Still, if any country stands a chance of avoiding America’s fate, it’s Norway. Interventions have begun well before obesity becomes widespread a step that endocrinologist Larry C. Deeb, M. D., past president of the American Diabetes Association and a consultant to the International Diabetes Federation, says could be crucial to keeping the population slim. So far, roughly 360,000 Norwegian workers almost 10 percent of the country’s population have enrolled in a program overseen by the newly established Company Sport Association, which creates individually tailored workout plans for corporate employees (Microsoft Norway is a client). And the culture of outdoor recreation has not vanished. Municipal authorities in Oslo recently purchased 3,000 bicycles for public use, only to be swamped by a demand for more. The capital city is also surrounded by forests accessible to hikers and cyclists, and whereas American cities are built for cars, Oslo’s streets remain heavily pedestrian.
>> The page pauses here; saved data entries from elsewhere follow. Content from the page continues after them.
(* ===== verification/SmolModel.v ===== *)
(** * A small network stack

    An instance of the interface of the third-party stack, which meets its documented
    behaviour: a socket set of slots that are used again, TCP sockets with a state and two
    buffers, UDP sockets with queues of datagrams.  The packets to come and what they do to
    the sockets are given in advance. *)

From Stdlib Require Import ZArith Lia.
From stdpp Require Import base decidable numbers gmap list.
From S2P Require Import Prelude LinkedList Vfs NetStack.

Local Open Scope Z_scope.

Record DemoTcp : Set := {
  k_state : TcpState; k_local : IpEndpoint; k_remote : IpEndpoint; k_rx : list Z; k_tx : list Z }.
Record DemoUdp : Set := {
  u_bound : option IpListenEndpoint; u_rx : list (list Z * IpEndpoint); u_tx : list (list Z * IpEndpoint) }.

Definition demo_closed : DemoTcp :=
  {| k_state := Closed; k_local := UNSPECIFIED_ENDPOINT; k_remote := UNSPECIFIED_ENDPOINT; k_rx := []; k_tx := [] |}.
Definition demo_set_state (x : TcpState) (c : DemoTcp) : DemoTcp :=
  {| k_state := x; k_local := k_local c; k_remote := k_remote c; k_rx := k_rx c; k_tx := k_tx c |}.
Definition demo_open (c : DemoTcp) : bool :=
  match k_state c with Closed | Listen => false | _ => true end.
Definition demo_may (c : DemoTcp) : bool :=
  match k_state c with Established => true | _ => false end.
Definition demo_ip : IpAddress := Ipv4 (10, 0, 2, 15).
Definition demo_connect (r : IpEndpoint) (l : IpListenEndpoint) (c : DemoTcp) : DemoTcp * option ConnectError :=
  if demo_open c || bool_decide (k_state c = Listen) then (c, Some ConnectInvalidState)
  else if (ep_port r =? 0) || is_unspecified (ep_addr r) || (le_port l =? 0) then (c, Some ConnectUnaddressable)
  else ({| k_state := SynSent; k_local := {| ep_addr := default demo_ip (le_addr l); ep_port := le_port l |};
           k_remote := r; k_rx := []; k_tx := [] |}, None).
Definition demo_listen (l : IpListenEndpoint) (c : DemoTcp) : DemoTcp * bool :=
  if (le_port l =? 0) || demo_open c then (c, false)
  else ({| k_state := Listen; k_local := {| ep_addr := default demo_ip (le_addr l); ep_port := le_port l |};
           k_remote := UNSPECIFIED_ENDPOINT; k_rx := []; k_tx := [] |}, true).
Definition demo_close (c : DemoTcp) : DemoTcp :=
  match k_state c with
  | Listen | SynSent => demo_set_state Closed c
  | SynReceived | Established => demo_set_state FinWait1 c
  | CloseWait => demo_set_state LastAck c
  | _ => c
  end.

#[export] Instance demo_sockets : SmolSockets := {|
  TcpSock := DemoTcp;
  tcp_new := demo_closed;
  tcp_state := k_state;
  tcp_local_endpoint c := if demo_open c then Some (k_local c) else None;
  tcp_remote_endpoint c := if demo_open c then Some (k_remote c) else None;
  tcp_connect := demo_connect;
  tcp_listen := demo_listen;
  tcp_close := demo_close;
  tcp_is_active c := demo_open c;
  tcp_may_recv := demo_may;
  tcp_may_send := demo_may;
  tcp_can_recv c := demo_may c && negb (bool_decide (k_rx c = []));
  tcp_can_send c := demo_may c;
  tcp_recv_queue c := Z.of_nat (length (k_rx c));
  tcp_recv_slice len c :=
    if demo_may c then
      ({| k_state := k_state c; k_local := k_local c; k_remote := k_remote c;
          k_rx := drop (Z.to_nat len) (k_rx c); k_tx := k_tx c |}, Some (take (Z.to_nat len) (k_rx c)))
    else (c, None);
  tcp_send_slice buf c :=
    if demo_may c then
      ({| k_state := k_state c; k_local := k_local c; k_remote := k_remote c;
          k_rx := k_rx c; k_tx := k_tx c ++ buf |}, Some (Z.of_nat (length buf)))
    else (c, None);
  UdpSock := DemoUdp;
  udp_new := {| u_bound := None; u_rx := []; u_tx := [] |};
  udp_bind l u :=
    if le_port l =? 0 then (u, Some BindUnaddressable)
    else match u_bound u with
         | Some _ => (u, Some BindInvalidState)
         | None => ({| u_bound := Some l; u_rx := u_rx u; u_tx := u_tx u |}, None)
         end;
  udp_close u := {| u_bound := None; u_rx := []; u_tx := [] |};
  udp_can_send u := true;
  udp_can_recv u := negb (bool_decide (u_rx u = []));
  udp_send_slice buf e u :=
    match u_bound u with
    | Some _ => ({| u_bound := u_bound u; u_rx := u_rx u; u_tx := u_tx u ++ [(buf, e)] |}, None)
    | None => (u, Some SendUnaddressable)
    end;
  udp_recv_slice len u :=
    match u_rx u with
    | [] => (u, None)
    | (d, e) :: r => ({| u_bound := u_bound u; u_rx := r; u_tx := u_tx u |}, Some (take (Z.to_nat len) d, e))
    end;
  udp_peek_slice len u := match u_rx u with [] => None | (d, e) :: _ => Some (take (Z.to_nat len) d, e) end;
|}.

(** The slots. *)
Fixpoint slots_add (x : AnySocket) (s : list (option AnySocket)) : nat * list (option AnySocket) :=
  match s with
  | [] => (O, [Some x])
  | None :: r => (O, Some x :: r)
  | Some y :: r => let '(i, r) := slots_add x r in (S i, Some y :: r)
  end.
Definition slots_get (h : nat) (s : list (option AnySocket)) : option AnySocket := mjoin (s !! h).

#[export] Instance demo_net : SmolNet := {|
  SocketHandle := nat;
  SocketSet := list (option AnySocket);
  ss_new := [];
  ss_add := slots_add;
  ss_get := slots_get;
  ss_set h x s := if slots_get h s then <[h := Some x]> s else s;
  ss_remove h s := if slots_get h s then Some (<[h := None]> s) else None;
  ether_payload := Some;
  ipv4_packet l := Some {| ip_next_header := 6; ip_src := (10, 0, 2, 2); ip_dst := (10, 0, 2, 15); ip_payload := l |};
  tcp_packet l :=
    match l with
    | [p; s; a] => Some {| tp_src_port := 1; tp_dst_port := p; tp_syn := (s =? 1); tp_ack := (a =? 1) |}
    | _ => None
    end;
  World := list (list (list Z + (nat * (DemoTcp → DemoTcp) * (DemoUdp → DemoUdp))));
  NetEvent := list Z + (nat * (DemoTcp → DemoTcp) * (DemoUdp → DemoUdp));
  ev_view := id;
  poll_events w := match w with [] => ([], []) | e :: w => (e, w) end;
|}.

Lemma slots_add_ok x s :
  slots_get (slots_add x s).1 s = None ∧ slots_get (slots_add x s).1 (slots_add x s).2 = Some x ∧
  ∀ h, h ≠ (slots_add x s).1 → slots_get h (slots_add x s).2 = slots_get h s.
Proof.
  unfold slots_get. induction s as [|[y|] r IH]; cbn.
  - split_and!; [done..|]. by intros [|h].
  - destruct (slots_add x r) as [i r']. cbn in *. destruct IH as (H1&H2&H3). split_and!; [done..|].
    intros [|h] Hh; [done|]. cbn. apply H3. congruence.
  - split_and!; [done..|]. by intros [|h].
Qed.
Lemma slots_insert h h' o s :
  is_Some (slots_get h s) → slots_get h' (<[h := o]> s) = if decide (h = h') then o else slots_get h' s.
Proof.
  unfold slots_get. intros [x Hx]. case_decide; [subst h'|by rewrite list_lookup_insert_ne].
  rewrite list_lookup_insert_eq; [done|]. apply lookup_lt_is_Some. destruct (s !! h); [by eexists|done].
Qed.

#[export] Instance demo_spec : SmolSpec.
Proof.
  split; cbn.
  - intros h. by destruct h.
  - intros x s. apply slots_add_ok.
  - intros x s. apply slots_add_ok.
  - intros x s h. apply slots_add_ok.
  - intros h x s Hs. destruct (slots_get h s) eqn:E; [|by destruct Hs]. rewrite slots_insert, decide_True by (done || by rewrite E). done.
  - intros h h' x s Hne. destruct (slots_get h s) eqn:E; [|done]. by rewrite slots_insert, decide_False by (done || by rewrite E).
  - intros h s [x ->]. by eexists.
  - intros h s s'. destruct (slots_get h s) eqn:E; [|done]. intros [= <-]. by rewrite slots_insert, decide_True by (done || by rewrite E).
  - intros h h' s s'. destruct (slots_get h s) eqn:E; [|done]. intros [= <-] Hne.
    by rewrite slots_insert, decide_False by (done || by rewrite E).
  - intros r l c. unfold demo_connect. by repeat case_match.
  - intros c H1 H2. unfold demo_open. destruct (k_state c); done || (split; by eexists).
Qed.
The country hopes to keep it that way. Preserving the traditional walk to school, Anne Karen says, “has been part of Oslo’s planning policy for decades.” In her district, close to the forest on the north side of the city, parents are explicitly asked not to drive their children to school in order to promote an active lifestyle. (Typically, one parent escorts a group of the youngest children to school each morning.) And in order to keep walking routes safe, legislation has been passed to minimize traffic, even in the city center.
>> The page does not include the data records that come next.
(** ** Copying *)

Lemma bytes_insert m p l q b : bytes m p l → (q < p ∨ p + Z.of_nat (length l) ≤ q) → bytes (<[q := b]> m) p l.
Proof. intros Hl Hq i c Hi. rewrite lookup_insert_ne; [by apply Hl|]. apply lookup_lt_Some in Hi. lia. Qed.
Lemma copy_up_ok l : ∀ m d s,
  bytes m s l → Forall is_byte l → allocated m d (Z.of_nat (length l)) → (d ≤ s ∨ s + Z.of_nat (length l) ≤ d) →
  copy_up (length l) d s m = (Ok tt, put d l m).
Proof.
  induction l as [|b l IH]; intros m d s Hs Hb Ha Hd; [done|]. cbn [length copy_up put].
  apply bytes_cons in Hs as [Hs0 Hs]. apply Forall_cons in Hb as [Hb0 Hb]. cbn [length] in *. cload Hs0.
  erewrite M_bind_ok by (apply store_ok; [rewrite <-(Z.add_0_r d); apply Ha; lia|done]). apply IH; [|done| |lia].
  - apply bytes_insert; [done|]. lia.
  - intros i Hi. rewrite lookup_insert_ne by lia. replace (d + 1 + i) with (d + (i + 1)) by lia. apply Ha. lia.
Qed.
Lemma copy_down_ok l : ∀ m d s,
  bytes m s l → Forall is_byte l → allocated m d (Z.of_nat (length l)) → s ≤ d →
  copy_down (length l) d s m = (Ok tt, put d l m).
Proof.
  induction l as [|b l IH] using rev_ind; intros m d s Hs Hb Ha Hd; [done|].
  rewrite length_app, Nat.add_comm in *. cbn [length plus copy_down]. rewrite put_snoc.
  apply Forall_app in Hb as [Hb [Hb0 _]%Forall_cons].
  assert (m !! (s + Z.of_nat (length l)) = Some b) as Hl by (apply Hs; by rewrite list_lookup_middle).
  cload Hl. erewrite M_bind_ok by (apply store_ok; [apply Ha; cbn; lia|done]). apply IH; [|done| |done].
  - apply bytes_insert; [|lia]. intros i c Hi. apply Hs. by rewrite lookup_app_l by (by eapply lookup_lt_Some).
  - intros i Hi. rewrite lookup_insert_ne by lia. apply Ha. cbn. lia.
Qed.

Lemma strcpy_ok k : ∀ m d s fuel,
  cstr m s k → allocated m d (Z.of_nat (length k) + 1) → (length k < fuel)%nat →
  (d + Z.of_nat (length k) < s ∨ s + Z.of_nat (length k) < d) →
  strcpy fuel d s m = (Ok (d + Z.of_nat (length k)), put d (k ++ [0]) m).
Proof.
  induction k as [|b k IH]; intros m d s [|fuel] Hs Ha Hf Hd; cbn [length] in *; try lia; cbn [strcpy app put].
  - apply cstr_nil in Hs. cload Hs. erewrite M_bind_ok by (apply store_ok; [rewrite <-(Z.add_0_r d); apply Ha; lia|unfold is_byte; lia]).
    cbn. by rewrite Z.add_0_r.
  - apply cstr_cons in Hs as (Hb&Hr&Hs). cload Hb.
    erewrite M_bind_ok by (apply store_ok; [rewrite <-(Z.add_0_r d); apply Ha; lia|unfold is_byte; lia]).
    destruct (Z.eqb_spec b 0); [lia|]. cbn [negb]. rewrite IH; [do 2 f_equal; lia| | |lia|lia].
    + destruct Hs as [Hs Hr']. split; [|done]. apply bytes_insert; [done|]. rewrite length_app. cbn. lia.
    + intros i Hi. rewrite lookup_insert_ne by lia. replace (d + 1 + i) with (d + (i + 1)) by lia. apply Ha. lia.
Qed.

(** ** Comparison *)

(** The difference of the first bytes that differ, the end of a string being 0. *)
Fixpoint difference (l k : list Z) : Z :=
  match l, k with
  | a :: l, b :: k => if a =? b then difference l k else a - b
  | a :: _, [] => a
  | [], b :: _ => - b
  | [], [] => 0
  end.
Lemma strcmp_ok l : ∀ k m p q fuel,
  cstr m p l → cstr m q k → (length l < fuel)%nat → strcmp fuel p q m = (Ok (difference l k), m).
Proof.
  induction l as [|a l IH]; intros k m p q [|fuel] Hp Hq Hf; cbn [length] in *; try lia; cbn [strcmp].
  - apply cstr_nil in Hp. cload Hp. destruct k as [|b k].
    + apply cstr_nil in Hq. cload Hq. done.
    + apply cstr_cons in Hq as (Hb&Hr&Hq). cload Hb. destruct (Z.eqb_spec 0 b); [lia|]. cbn. done.
  - apply cstr_cons in Hp as (Ha&Hra&Hp). cload Ha. destruct k as [|b k].
    + apply cstr_nil in Hq. cload Hq. destruct (Z.eqb_spec a 0); [lia|]. cbn. by rewrite Z.sub_0_r.
    + apply cstr_cons in Hq as (Hb&Hrb&Hq). cload Hb. cbn [difference]. destruct (Z.eqb_spec a b) as [->|]; [|done].
      destruct (Z.eqb_spec b 0); [lia|]. cbn. apply IH; [done|done|lia].
Qed.
(** The order of strings as sequences of unsigned bytes. *)
Fixpoint lex_lt (l k : list Z) : Prop :=
  match l, k with
  | a :: l, b :: k => a < b ∨ a = b ∧ lex_lt l k
  | [], _ :: _ => True
  | _, [] => False
  end.
Lemma difference_sign l : ∀ k, Forall (λ b, 0 < b < 256) l → Forall (λ b, 0 < b < 256) k →
  (difference l k = 0 ↔ l = k) ∧ (difference l k < 0 ↔ lex_lt l k) ∧ (0 < difference l k ↔ lex_lt k l).
Proof.
  induction l as [|a l IH]; intros [|b k] Hl Hk; cbn.
  - split_and!; split; done || lia.
  - apply Forall_cons in Hk as [Hb _]. split_and!; split; try done; lia.
  - apply Forall_cons in Hl as [Ha _]. split_and!; split; try done; lia.
  - apply Forall_cons in Hl as [Ha Hl], Hk as [Hb Hk]. destruct (IH k Hl Hk) as (H1&H2&H3).
    destruct (Z.eqb_spec a b) as [->|Hne]; [split_and!|].
    + rewrite H1. split; [by intros ->|by intros [= ->]].
    + rewrite H2. split; [by right|]. intros [?|[_ ?]]; [lia|done].
    + rewrite H3. split; [by right|]. intros [?|[_ ?]]; [lia|done].
    + split_and!; split; try lia; try (by intros [= ?]).
Qed.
Norwegian families also put an emphasis on family meals, Claudi says. (Americans spend 174 times as much money as Norwegians on fast food each year.) “Cooking and eating together forces you to slow down and think about what you’re putting into your body,” says Peter Fraenkel, Ph.D., director of the Center for Work and Family at the Ackerman Institute for the Family in New York City. And eating more slowly has another benefit: It doesn’t trigger the pancreas to pump out extra insulin (which could encourage diabetes) the way speed-feeding does.

The notion of strolling school kids and Leave It to Beaver-style dinners is unlikely to catch on widely in the States. But one thing the U.S. could learn from Norway is its emphasis on early intervention. Because adult habits are harder to change, the country is focusing the bulk of its efforts on the young, requiring nutrition classes at two different grade levels, extending mandatory exercise programs, and providing students with water rather than soda, says Ellen Pedersen, the State Secretary of Norway. In the U. S., meanwhile, school health-education programs are haphazard and soda machines are still permitted on many campuses, even as experts here have long said that programs similar to those in Norway are needed to help curtail childhood obesity and diabetes.

So what has motivated the Nordic nation to successfully implement such large-scale reforms? It’s simple, Pedersen says: “We fear becoming like you.”